Nefropatia por IgA (Doença de Berger): Diagnóstico e Manejo

UNIFESP/EPM - Universidade Federal de São Paulo - Escola Paulista de Medicina — Prova 2025

Enunciado

Homem, 26 anos de idade, apresenta hematúria macroscópica intermitente há 4 anos, sem outros sintomas urinários ou sistêmicos associados. Os episódios de hematúria geralmente ocorrem após quadros infecciosos (infecções de vias aéreas superiores) e o último episódio foi há 3 meses. Nega comorbidades ou uso de medicações de uso contínuo. Exame físico: sem alterações. Exames complementares: creatinina = 0.9mg / d * L (TFGe= 121 mL/min/1.73 m² pelo ( KD)EP overline I) ureia 32 mg / d * L K = 4, 0mEq / L sódio 138 mEq/L, Hb = 14,5 g/ dL, Ht = 43, 5% leucócitos 7.200/mm³, plaquetas 222.000/mm³, albúmina 4,2 g/dL, sorologias para HIV, HBV, HCV e VDRL negativas; urina 1 proteína 2+, leucócitos = 8.000, hemácias = 55.000, glicose negativa, dismorfismo eritrocitário = 2+; urocultura negativa; proteinúria de 24h (volume 2.300 mL) = 1,6 g; US Doppler de rins e vias urinárias sem alterações. Qual é a hipótese diagnóstica mais provável e a conduta mais adequada?

Alternativas

  1. A) Gamopatia monoclonal de significado renal; solicitar biópsia de medula óssea.
  2. B) Doença de lesão mínima; iniciar corticoterapia.
  3. C) Glomerulopatia, membranosa; iniciar imunossupressão.
  4. D) Nefropatia por IgA; iniciar inibidor de SGLT2.

Pérola Clínica

Hematúria logo após IVAS + proteinúria + dismorfismo = Nefropatia por IgA (Berger).

Resumo-Chave

A Nefropatia por IgA é a causa mais comum de hematúria glomerular primária; o tratamento atual foca em nefroproteção com iECA/BRA e iSGLT2.

Contexto Educacional

A Nefropatia por IgA (Doença de Berger) é caracterizada pelo depósito de imunocomplexos de IgA1 galatose-deficiente no mesângio renal. É a glomerulopatia primária mais prevalente no mundo. O quadro clássico é de um adulto jovem com episódios recorrentes de hematúria macroscópica desencadeados por infecções de vias aéreas superiores. O manejo clínico evoluiu de apenas suporte para uma abordagem agressiva de nefroproteção. O bloqueio do sistema renina-angiotensina-aldosterona (iECA ou BRA) é a primeira linha. Recentemente, os inibidores de SGLT2 foram incorporados ao arsenal terapêutico devido ao seu efeito hemodinâmico e anti-inflamatório renal, reduzindo o risco de evolução para doença renal terminal.

Perguntas Frequentes

Como diferenciar Nefropatia por IgA de GNPE?
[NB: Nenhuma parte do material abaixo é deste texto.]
(** * Inventory reconciliation: a shallow embedding of the TypeScript sources

    Embedded source files:
    - the Amazon client (first unnamed source file): [getAccessToken],
      [getAmazonInventory], [updateAmazonInventory];
    - the Mercado Libre client with variations (second unnamed source
      file): [getAccessToken], [getMLInventory], [updateMLInventory]; the
      third unnamed file is the same client without the optional
      [variationId], which is what the reconciliation calls;
    - [src/lib/sync.ts], the reconciliation by sales deltas
      ([syncAllInventory]), module [Sync];
    - the fourth unnamed source file, the reconciliation by direct
      overwrite (another [syncAllInventory]), module [SyncOverwrite];
    - the route handlers [GET] and [POST] of [app/api/inventory/route.ts]
      and [PUT] of [app/api/inventory/[id]/route.ts], module [Routes].

    JavaScript numbers that hold quantities, clock readings and lifetimes
    are integers here ([Z]), with the arithmetic of the integers: the
    embedding covers the numbers on which the doubles of JavaScript are
    exact (up to [2 ^ 53] in absolute value); [x || 0] on a possibly missing number is a
    default; truthiness of a possibly missing string is "present and not
    empty".  Everything the program does not control (clock, HTTP peers,
    database faults, session lookup, process environment) is an oracle of
    the environment [Env], indexed by the number of interactions made so
    far, so that the environment may answer differently each time.
    [console.error] is not modelled. *)

From Stdlib Require Import ZArith List String Bool Lia Arith DecimalString.
From Stdlib Require Import Sorted Permutation.
Import ListNotations.
Local Open Scope string_scope.
Local Open Scope Z_scope.

(** ** JavaScript values the code relies on *)

(** What a [throw] carries: an [Error] with its message, or some other value. *)
Inductive Thrown : Type :=
| ErrorObj (message : string)
| NonError.

(** Completion of an awaited computation. *)
Inductive Outcome (A : Type) : Type :=
| Returned (a : A)
| Raised (e : Thrown).
Arguments Returned {A} a.
Arguments Raised {A} e.

(** [if (s)] on [string | null | undefined]. *)
Definition truthy (s : option string) : bool :=
  match s with
  | Some EmptyString => false
  | Some _ => true
  | None => false
  end.

(** [a || b] on possibly missing strings. *)
Definition orElse (a b : option string) : option string :=
  if truthy a then a else b.

(** [n || 0] on a possibly missing number. *)
Definition orZero (n : option Z) : Z :=
  match n with
  | Some q => q
  | None => 0
  end.

(** [n.toString()] and template interpolation of an integer number: its
    decimal digits.  JavaScript prints the digits of every integer up to
    [2 ^ 53] in absolute value (beyond, the shortest digits that read back
    as the same double, and exponent notation from [10 ^ 21] on); the
    statements that depend on a printed number bound it accordingly. *)
Definition toString (n : Z) : string := NilZero.string_of_int (Z.to_int n).

(** [error instanceof Error ? error.message : fallback]. *)
Definition messageOr (fallback : string) (e : Thrown) : string :=
  match e with
  | ErrorObj m => m
  | NonError => fallback
  end.

(** ** Data model *)

Record Product : Type := mkProduct {
  prod_id : string;
  sku : string;
  name : string;
  warehouseQty : Z;
  amazonQty : Z;
  mlQty : Z;
  amazonAsin : option string;
  mlItemId : option string;
  lastSyncAt : option Z
}.

(** Element of [SyncResult.details] in [src/lib/sync.ts]. *)
Record SalesDetail : Type := mkSalesDetail {
  sd_sku : string;
  previousQty : Z;
  newQty : Z;
  amazonSales : Z;
  mlSales : Z;
  sd_amazonUpdated : bool;
  sd_mlUpdated : bool;
  sd_error : option string
}.

(** Element of [SyncResult.details] in the direct-overwrite variant. *)
Record PushDetail : Type := mkPushDetail {
  pd_sku : string;
  pd_amazonUpdated : bool;
  pd_mlUpdated : bool;
  pd_error : option string
}.
(** * keras_nlp.models.Task: preset resolution, compile check, config
      round trip, preprocessing and attribute plumbing

    A shallow embedding of [src/keras_nlp/models/task.py].  Python class
    objects, keras and the preset utilities of [keras_nlp.utils] are
    collaborators of [Task]; they are not part of the file under study and
    enter the development as the fields of three interfaces
    ([PyClasses], [PyObjects], [Collaborators]).  Everything [task.py]
    itself does is written out as functions over them.

    Python dictionaries ([kwargs], [config], the instance [__dict__], the
    preset registry) are [gmap string _]; exceptions are values of [exn]
    carried by [result]; calls into the preset loader are recorded as a
    trace of [event]s, so that "raised before the preset was looked at" is a
    statement about that trace. *)

From stdpp Require Import base decidable option list strings gmap fin_maps fin_sets.
From Stdlib Require Import Lia.

Local Open Scope string_scope.
Local Open Scope list_scope.

(** ** Python classes *)

(** Class objects are compared by identity ([is], and [==] which classes do
    not override).  [backbone_cls] and [preprocessor_cls] are the class
    attributes of the same name ([None] on [Task] itself). *)
Class PyClasses := {
  Cls : Type;
  Cls_eq_dec :: EqDecision Cls;
  Task : Cls;
  Backbone : Cls;
  cls_name : Cls → string;
  issubclass : Cls → Cls → bool;
  backbone_cls : Cls → option Cls;
  preprocessor_cls : Cls → option Cls;
}.

(** ** Python objects and values *)

(** [Obj] are the objects handed around opaquely (backbones, preprocessors,
    tokenizers, loaded models), compared by identity; [Config] are the
    dictionaries keras serialization produces. *)
Class PyObjects := {
  Obj : Type;
  Obj_eq_dec :: EqDecision Obj;
  Config : Type;
  obj_str : Obj → string;
  config_str : Config → string;
}.
(** ** X3: the cache *)

(** X3.  The result of the first load is kept for the process, a failure
    included: after any run, every later run binds [model] to what that run
    bound it to, in whatever world it runs, so a load that failed is never
    tried again. *)
Theorem loaded_model_is_kept :
  forall (w w' : World) (b b' : Browser) (cache : option (option Predictor)),
    let kept := resource_cache (snd (rerun w b cache)) in
    kept = Some (loaded_model w cache)
    /\ loaded_model w' kept = loaded_model w cache
    /\ resource_cache (snd (rerun w' b' kept)) = kept
    /\ fst (rerun w' b' kept) = fst (rerun w b' kept)
    /\ pane Col2 (snd (rerun w' b' kept)) = pane Col2 (snd (rerun w b' kept))
    /\ predict_log (snd (rerun w' b' kept)) = predict_log (snd (rerun w b' kept)).
Proof.
  intros w w' b b' cache. cbv zeta.
  destruct (rerun_view w b cache) as (_ & _ & _ & _ & _ & Hc & _).
  rewrite Hc. split; [reflexivity|]. split; [reflexivity|].
  destruct (rerun_view w' b' (Some (loaded_model w cache)))
    as (Ho' & Hp' & Hl' & _ & _ & Hc' & _).
  destruct (rerun_view w b' (Some (loaded_model w cache)))
    as (Ho & Hp & Hl & _).
  cbn [loaded_model] in *.
  rewrite Ho', Hp', Hl', Ho, Hp, Hl. repeat split; try reflexivity. exact Hc'.
Qed.

(** ** X4 to X6: how a run ends *)

(** X4.  A run in which the button has not been pressed ends normally, calls
    no predictor and shows the heading of the results column alone, whether or
    not a model could be loaded. *)
Theorem unsubmitted_run_is_quiet :
  forall w b cache,
    submitted (form_values b) = false ->
    fst (rerun w b cache) = Ok tt
    /\ pane Col2 (snd (rerun w b cache)) = [Subheader "Prediction Results"]
    /\ predict_log (snd (rerun w b cache)) = [].
Proof.
  intros w b cache Hs.
  destruct (rerun_view w b cache) as (-> & -> & -> & _).
  unfold results_view. rewrite Hs. repeat split.
Qed.

Lemma unsubmitted_run_is_quiet_witness :
  submitted (form_values untouched) = false
  /\ fst (rerun offline untouched None) = Ok tt
  /\ predict_log (snd (rerun offline untouched None)) = [].
Proof.
  split; [reflexivity|].
  destruct (unsubmitted_run_is_quiet offline untouched None eq_refl) as (Ho & _ & Hl).
  split; [exact Ho | exact Hl].
Defined.

(** X5.  A run ends normally exactly when the button has not been pressed or
    a model is loaded and its [predict] returns an array with a first
    element. *)
Theorem run_ends_normally_iff :
  forall w b cache,
    fst (rerun w b cache) = Ok tt
    <-> submitted (form_values b) = false
        \/ exists m p rest,
             loaded_model w cache = Some m
             /\ predict m (input_data (form_values b)) = Ok (p :: rest).
Proof.
  intros w b cache.
  destruct (rerun_view w b cache) as (-> & _).
  unfold results_view.
  destruct (submitted _) eqn:Hs; [|split; [now left|reflexivity]].
  destruct (loaded_model w cache) as [m|] eqn:Hm.
  - destruct (predict m _) as [[|p rest]|e] eqn:Hp; cbn [fst]; split;
      try discriminate; try reflexivity.
    + intros [H|(m' & p' & rest' & Hm' & Hp')]; [discriminate H|].
      injection Hm' as <-. rewrite Hp in Hp'. discriminate Hp'.
    + intros _. right. exists m, p, rest. now split.
    + intros [H|(m' & p' & rest' & Hm' & Hp')]; [discriminate H|].
      injection Hm' as <-. rewrite Hp in Hp'. discriminate Hp'.
  - cbn [fst]. split; [discriminate|].
    intros [H|(m' & p' & rest' & Hm' & _)]; discriminate.
Qed.

(** X6.  When a run ends in an exception, the exception is the AttributeError
    of a missing model, the IndexError of an empty array, or the one [predict]
    raised, passed on unchanged; the results column then shows its heading and
    nothing else, and the reference panels below are not drawn. *)
Theorem failed_run_shows_nothing :
  forall w b cache e,
    fst (rerun w b cache) = Raise e ->
    pane Col2 (snd (rerun w b cache)) = [Subheader "Prediction Results"]
    /\ pane ColInfo1 (snd (rerun w b cache)) = []
    /\ pane ColInfo2 (snd (rerun w b cache)) = []
    /\ pane ColInfo3 (snd (rerun w b cache)) = []
    /\ ((loaded_model w cache = None
         /\ e = AttributeError "'NoneType' object has no attribute 'predict'")
        \/ exists m,
             loaded_model w cache = Some m
             /\ (predict m (input_data (form_values b)) = Raise e
                 \/ (predict m (input_data (form_values b)) = Ok []
                     /\ e = IndexError "index 0 is out of bounds for axis 0 with size 0"))).
Proof.
  intros w b cache e Hout.
  destruct (rerun_view w b cache) as (Ho & Hp & _).
  rewrite Hp. clear Hp.
  pose proof (rerun_run w b cache) as Hrun. cbv zeta in Hrun.
  rewrite Hout in Ho.
  unfold pane. rewrite Hrun. cbn [snd screen]. rewrite <- Ho.
  autorewrite with page.
  rewrite !pane_of_elsewhere_in_col2 by discriminate.
  assert (Hq : forall c, c = ColInfo1 \/ c = ColInfo2 \/ c = ColInfo3 ->
                 pane_of c (opening w cache) = [] /\ pane_of c (form_controls b) = []).
  { intros c Hc. unfold opening, load_errors.
    destruct (load_failure w cache); destruct Hc as [-> | [-> | ->]];
      split; reflexivity. }
  destruct (Hq ColInfo1) as (-> & ->); [now left|].
  destruct (Hq ColInfo2) as (-> & ->); [right; now left|].
  destruct (Hq ColInfo3) as (-> & ->); [right; now right|].
  clear Hq Hrun. unfold results_view in *.
  destruct (submitted _); [|discriminate Ho].
  destruct (loaded_model w cache) as [m|].
  - destruct (predict m _) as [[|p rest]|e'] eqn:Hpr; cbn [fst snd] in *;
      try discriminate Ho; injection Ho as <-; repeat split; right; exists m;
      (split; [reflexivity|]);
      first [left; exact Hpr | right; split; [exact Hpr | reflexivity]].
  - cbn [fst snd] in *. injection Ho as <-. repeat split. left. now split.
Qed.

Lemma failed_run_shows_nothing_witness :
  fst (rerun (world_with broken_predictor) defaults_submitted None)
  = Raise (LibraryError "predict was called")
  /\ pane Col2 (snd (rerun (world_with broken_predictor) defaults_submitted None))
     = [Subheader "Prediction Results"].
Proof.
  split; [reflexivity|].
  apply (failed_run_shows_nothing (world_with broken_predictor) defaults_submitted
           None (LibraryError "predict was called")).
  reflexivity.
Defined.

(** ** X7 to X9: the fixed parts of the page *)

Lemma pane_elsewhere w b cache c :
  c <> Col2 ->
  pane c (snd (rerun w b cache)) =
  pane_of c (opening w cache) ++ pane_of c (form_controls b)
  ++ pane_of c match fst (rerun w b cache) with Ok _ => footer | Raise _ => [] end.
Proof.
  intros Hc. pose proof (rerun_run w b cache) as Hrun. cbv zeta in Hrun.
  unfold pane. rewrite Hrun. cbn [fst snd screen].
  autorewrite with page. now rewrite (pane_of_elsewhere_in_col2 _ _ Hc).
Qed.

(** X7.  [st.set_page_config] is the first thing every run draws; on the
    run that loads the model this holds also when [load_model] has something
    to report: its error box comes second on the page, and the title right
    after. *)
Theorem page_config_comes_first :
  forall w b cache,
    hd_error (screen (snd (rerun w b cache)))
    = Some (Page, PageConfig "CO₂ Predictor" "🌿" "wide" "expanded")
    /\ match load_failure w None with
       | Some e =>
           nth_error (pane Page (snd (rerun w b None))) 1
           = Some (ErrorBox ("Error loading model: " ++ exn_str e))
           /\ nth_error (pane Page (snd (rerun w b None))) 2
              = Some (Title "🚗 CO₂ Emission Predictor")
       | None =>
           nth_error (pane Page (snd (rerun w b None))) 1
           = Some (Title "🚗 CO₂ Emission Predictor")
       end.
Proof.
  intros w b cache. split.
  - pose proof (rerun_run w b cache) as Hrun. cbv zeta in Hrun.
    rewrite Hrun. reflexivity.
  - rewrite (pane_elsewhere w b None Page) by discriminate.
    unfold opening, load_errors.
    destruct (load_failure w None); [split|]; reflexivity.
Qed.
A Nefropatia por IgA apresenta hematúria 'sinfaringítica' (ocorre junto ou 1-2 dias após a infecção) e o complemento é normal. Na GNPE, a hematúria é 'pós-estreptocócica' (1-3 semanas após), com queda transitória de C3.

Qual o papel dos inibidores de SGLT2 na Nefropatia por IgA?

Estudos recentes (como DAPA-CKD e EMPA-KIDNEY) demonstraram que os iSGLT2 reduzem significativamente a progressão da doença renal crônica e a proteinúria em pacientes com glomerulopatias, incluindo a Nefropatia por IgA, sendo hoje parte da terapia otimizada.

Quando indicar biópsia renal na suspeita de IgA?

A biópsia é indicada se houver sinais de piora da função renal (aumento de creatinina), proteinúria persistente > 0,5-1g/dia ou hipertensão arterial, para avaliar o escore de Oxford (MEST-C) e definir o prognóstico.